### DATA

#####

(* ===== verification/LmsUsersProps.v ===== *)
(** * Properties of users, students and leads

    What the user store guarantees of its rows; who can log in after a student
    was created, and who cannot be created; why no lead is ever converted; and
    what reading through a cache nobody invalidates does to later updates. *)

From stdpp Require Import pretty.
From S2P Require Import Prelude.
From S2P Require Import GoString.
From S2P Require Import GoUtf8.
From S2P Require Import GoRunes.
From S2P Require Import LmsModel.
From S2P Require Import PhcParser.
From S2P Require Import Hashers.
From S2P Require Import PlatUser.
From S2P Require Import CallStore.
From S2P Require Import LmsStore.
From S2P Require Import LmsTables.
From S2P Require Import LmsApp.
From S2P Require Import UserStore.
From S2P Require Import LmsUsers.
From S2P Require Import LmsUsersDemo.

Local Open Scope string_scope.

(** The table of TestDeriveUsernameFromEmail. *)
Example deriveUsername_tests :
  let _ : UnicodeLower := λ r, r in
  map deriveUsernameFromEmail ["nguyenan@sitename.me"; "Nguyen.An@Sitename.me"; "nguyen.an+01@sitename.me";
    "an_nguyen-99@x.com"; "ảnhnguyễn@x.com"; "nguyenan"; ""; "@x.com"] =
  ["nguyenan"; "nguyen.an"; "nguyen.an-01"; "an_nguyen-99"; "-nhnguy-n"; "nguyenan"; ""; ""].
Proof. vm_compute. reflexivity. Qed.

Section props.
Context `{UnicodeTables} `{UnicodeLower} `{UserLib} `{CryptoOk} `{Decimal D} `{LmsEnv} `{GoRange}.
Context `{UsersEnv} `{JsonProps J}.

Abbreviation UW := (users_world D).
Abbreviation rows w := (us_rows (uw_users w)).
Abbreviation tables w := (lms_db (uw_lms w)).

(** ** The store *)

Lemma clean_status_fields now u :
  let u' := clean_status now u in
  User_Id u' = User_Id u ∧ User_Username u' = User_Username u ∧ User_Email u' = User_Email u ∧
  User_RemoteId u' = User_RemoteId u ∧ User_Password u' = User_Password u ∧ User_Roles u' = User_Roles u ∧
  User_EmailVerified u' = User_EmailVerified u ∧ User_DeleteAt u' = User_DeleteAt u ∧
  User_Phone u' = User_Phone u ∧ User_ParentId u' = User_ParentId u.
Proof. unfold clean_status, SetCustomStatus. destruct (GetCustomStatus u); [|done]. by destruct (json_of_status _). Qed.

Lemma clean_status_props now u k :
  k ≠ UserPropsKeyCustomStatus → User_Props (clean_status now u) !! k = User_Props u !! k.
Proof.
  intros Hk. unfold clean_status, SetCustomStatus. destruct (GetCustomStatus _); [|done].
  destruct (json_of_status _); [|done]. cbn. by rewrite lookup_insert_ne.
Qed.

(** The object after PreSave: the password is hashed, once. *)
Lemma PreSave_Ok i i' now nanos draw u u' :
  PreSave i i' now nanos draw u = Ok u' →
  User_Id u' = if_empty (User_Id u) i ∧
  User_Username u' = NormalizeUsername (SanitizeUnicode (if_empty (User_Username u) ("a" +:+ i'))) ∧
  User_Email u' = NormalizeEmail (User_Email u) ∧ User_RemoteId u' = User_RemoteId u ∧
  User_Roles u' = User_Roles u ∧ User_EmailVerified u' = User_EmailVerified u ∧
  (User_Password u ≠ "" → Hash draw (User_Password u) = Ok (User_Password u')).
Proof.
  unfold PreSave. destruct (decide _) as [He|He].
  - intros [= <-]. destruct (clean_status_fields nanos (PreSave_fields i i' now u)) as (-> & -> & -> & -> & -> & -> & -> & _).
    by split_and!.
  - destruct (Hash draw _) as [h|[]] eqn:Hh; [|done..]. intros [= <-].
    destruct (clean_status_fields nanos (User_with_Password h (PreSave_fields i i' now u)))
      as (-> & -> & -> & -> & -> & -> & -> & _). by split_and!.
Qed.

Lemma PreSave_keeps i i' now nanos draw u u' :
  PreSave i i' now nanos draw u = Ok u' →
  User_ParentId u' = User_ParentId u ∧
  ∀ k, k ≠ UserPropsKeyCustomStatus → User_Props u' !! k = User_Props u !! k.
Proof.
  unfold PreSave. destruct (decide _) as [He|He].
  - intros [= <-]. destruct (clean_status_fields nanos (PreSave_fields i i' now u)) as (_ & _ & _ & _ & _ & _ & _ & _ & _ & ->).
    split; [done|]. intros k Hk. by rewrite clean_status_props.
  - destruct (Hash draw _) as [h|[]] eqn:Hh; [|done..]. intros [= <-].
    destruct (clean_status_fields nanos (User_with_Password h (PreSave_fields i i' now u)))
      as (_ & _ & _ & _ & _ & _ & _ & _ & _ & ->).
    split; [done|]. intros k Hk. by rewrite clean_status_props.
Qed.

(** What a save did, read off its outcome. *)
Lemma UserStore_Save_spec f ef i i' now nanos draw mx t u r obj t' :
  UserStore_Save f ef i i' now nanos draw mx t u = (r, obj, t') →
  match r with
  | Ok saved => ∃ u' row, PreSave i i' now nanos draw u = Ok u' ∧ User_IsValid u' = None ∧
      columns (User_with_LastLogin 0 (User_with_Props (wrapBinaryParamStringMap false (User_Props u')) u')) = Some row ∧
      t !! User_Id u' = None ∧ unique_violation ef t row = None ∧ constraints_ok t row = true ∧
      User_Id saved = User_Id u' ∧ t' = <[User_Id u' := row]> t
  | Err e => t' = t ∧ (username_taken e = true → User_Password u ≠ "" → Hash draw (User_Password u) = Ok (User_Password obj))
  end.
Proof.
  unfold UserStore_Save. destruct (_ && _); [by intros [= <- <- <-]|].
  destruct (PreSave _ _ _ _ _ u) as [u'|e] eqn:Hp; [|by intros [= <- <- <-]].
  destruct (User_IsValid u') eqn:Hv; [by intros [= <- <- <-]|].
  pose proof (PreSave_Ok _ _ _ _ _ _ _ Hp) as (_ & _ & _ & _ & _ & _ & Hpw).
  unfold UserStore_insert. destruct (negb _); [by intros [= <- <- <-]|]. cbv zeta.
  set (u1 := User_with_Props _ u').
  change (User_Id u1) with (User_Id u'). destruct (f || _) eqn:Hf; [by intros [= <- <- <-]|].
  apply orb_false_iff in Hf as [-> Hnone%bool_decide_eq_false].
  destruct (columns _) as [row|] eqn:Hc; [|by intros [= <- <- <-]].
  destruct (unique_violation ef t row) as [field|] eqn:Hu.
  { intros [= <- <- <-]. split; [done|]. intros _. exact Hpw. }
  destruct (constraints_ok t row) eqn:Hk; intros [= <- <- <-]; [|done].
  exists u', row. split_and!; try done. by apply eq_None_not_Some.
Qed.

Lemma us_save_inv u (w w' : UW) r :
  us_save u w = (r, w') →
  let n := lms_ticks (uw_lms w) in
  ∃ res obj t, r = Ok (res, obj) ∧ tables w' = tables w ∧ rows w' = t ∧
    UserStore_Save (lms_fault n) (email_first n) (lms_id n) (lms_id (S n)) (lms_clock n) (lms_clock (S n)) n
      maxPostSize (rows w) u = (res, obj, t).
Proof.
  unfold us_save, on_users. intros Hrun. cbv zeta.
  destruct (UserStore_Save _ _ _ _ _ _ _ _ _ _) as [[res obj] t] eqn:Hs. injection Hrun as <- <-.
  by exists res, obj, t.
Qed.

Lemma us_save_ok u (w w' : UW) e : us_save u w ≠ (Err e, w').
Proof. intros (res & obj & t & Heq & _)%us_save_inv. done. Qed.

(** The fields of a stored row. *)
Lemma columns_fields u row :
  columns u = Some row →
  User_Id row = User_Id u ∧ User_Username row = User_Username u ∧ User_Email row = User_Email u ∧
  User_Password row = User_Password u ∧ User_Roles row = User_Roles u ∧
  User_EmailVerified row = User_EmailVerified u ∧ User_DeleteAt row = User_DeleteAt u ∧
  User_Phone row = User_Phone u ∧ User_ParentId row = User_ParentId u ∧ User_RemoteId row = User_RemoteId u ∧
  fits_columns u = true.
Proof. unfold columns. destruct (_ && _) eqn:Hf; [|done]. apply andb_true_iff in Hf as [_ Hf]. by intros [= <-]. Qed.

Lemma columns_props u row k : columns u = Some row → k ≠ BinaryParamKey → User_Props row !! k = User_Props u !! k.
Proof. unfold columns. destruct (_ && _); [|done]. intros [= <-] Hk. cbn. by rewrite lookup_delete_ne. Qed.

Lemma columns_fits u row : columns u = Some row → fits_columns row = true.
Proof.
  intros Hc. pose proof (columns_fields _ _ Hc) as (_ & _ & _ & _ & _ & _ & _ & _ & _ & _ & Hf). revert Hc.
  unfold columns. destruct (_ && _); [|done]. by intros [= <-].
Qed.

(** ** Creating students *)

Definition same_users (w w' : UW) : Prop := tables w' = tables w ∧ rows w' = rows w.

Lemma same_users_trans w w1 w2 : same_users w w1 → same_users w1 w2 → same_users w w2.
Proof. intros [] []. split; congruence. Qed.

(** A retry saves an object whose password is a hash, and fails on it. *)
Lemma retry_fails u (w w' : UW) r draw p :
  User_Id u = "" → Hash draw p = Ok (User_Password u) → us_save u w = (r, w') →
  same_users w w' ∧ ∃ obj, r = Ok (Err (ErrInvalidModel "model.user.pre_save.password_too_long.app_error"), obj).
Proof.
  intros Hid Hh (res & obj & t & -> & Hl & Ht & Hs)%us_save_inv.
  pose proof (Hash_too_long _ _ _ Hh) as Hlong.
  assert (User_Password u ≠ "") as Hne by (intros E; by rewrite E in Hlong).
  unfold UserStore_Save, PreSave in Hs. rewrite Hid in Hs. simpl in Hs.
  rewrite decide_False in Hs by done. unfold Hash, PBKDF2_Hash in Hs. rewrite Hlong in Hs.
  injection Hs as <- <- Heq. split; [split; congruence|]. by eexists.
Qed.

#[local] Arguments retry_save : simpl never.

Lemma retry_step n base e u :
  retry_save (D:=D) (S n) base (Err e) u =
    if negb (username_taken e) || empty base then m_throw e
    else m_bind (us_save (User_with_Username (base +:+ Itoa (Z.of_nat (maxUsernameAttempts - S n))) (User_with_Id "" u)))
           (λ p, retry_save n base p.1 p.2).
Proof. done. Qed.

(** The save of a student comes down to its first insert. *)
Lemma saveStudent_spec u (w w' : UW) r :
  User_Password u ≠ "" → saveStudentWithUniqueUsername u w = (r, w') →
  (∃ saved obj, us_save u w = (Ok (Ok saved, obj), w') ∧ r = Ok saved) ∨
  (∃ e, r = Err e ∧ same_users w w' ∧
     (∀ v obj w1, us_save u w = (Ok (Err (ErrInvalidInput "User" "username" v), obj), w1) → User_Username u ≠ "" →
        e = ErrInvalidModel "model.user.pre_save.password_too_long.app_error")).
Proof.
  intros Hpw Hrun. unfold saveStudentWithUniqueUsername in Hrun.
  apply bind_inv in Hrun as [([res obj] & w1 & Hsave & Hrun)|(e & Hsave & _)].
  2: { by apply us_save_ok in Hsave. }
  destruct (us_save_inv _ _ _ _ Hsave) as (res' & obj' & t & [= <- <-] & Hl & <- & Hs).
  pose proof (UserStore_Save_spec _ _ _ _ _ _ _ _ _ _ _ _ _ Hs) as Hspec.
  destruct res as [saved|e].
  { injection Hrun as <- <-. left. by exists saved, obj. }
  destruct Hspec as [Hrows Hobj]. assert (same_users w w1) as Hsame by done. right.
  change (maxUsernameAttempts - 1)%nat with 19%nat in Hrun. cbn [fst snd] in Hrun. rewrite retry_step in Hrun.
  destruct (username_taken e) eqn:Ht; cbn [negb orb] in Hrun.
  - destruct (empty (User_Username u)) eqn:Hu.
    { injection Hrun as <- <-. exists e. split_and!; [done..|]. intros v o w2 _ Hne.
      by apply bool_decide_eq_true in Hu. }
    specialize (Hobj eq_refl Hpw).
    apply bind_inv in Hrun as [([res2 obj2] & w2 & Hsave2 & Hrun)|(e2 & Hsave2 & _)].
    2: { by apply us_save_ok in Hsave2. }
    eapply (retry_fails _ _ _ _ _ (User_Password u)) in Hsave2 as [Hsame2 (obj3 & [= -> ->])]; [|done|exact Hobj].
    cbn [fst snd] in Hrun. rewrite retry_step in Hrun. injection Hrun as <- <-.
    eexists. split; [done|]. split; [by eapply same_users_trans|done].
  - injection Hrun as <- <-. exists e. split_and!; [done..|].
    intros v o w2 Heq _. rewrite Hsave in Heq. injection Heq as -> _ _. done.
Qed.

#####

Supply the count of lines in the entries that include "GetCustomStatus", and no other text.

### RESULT BELOW
2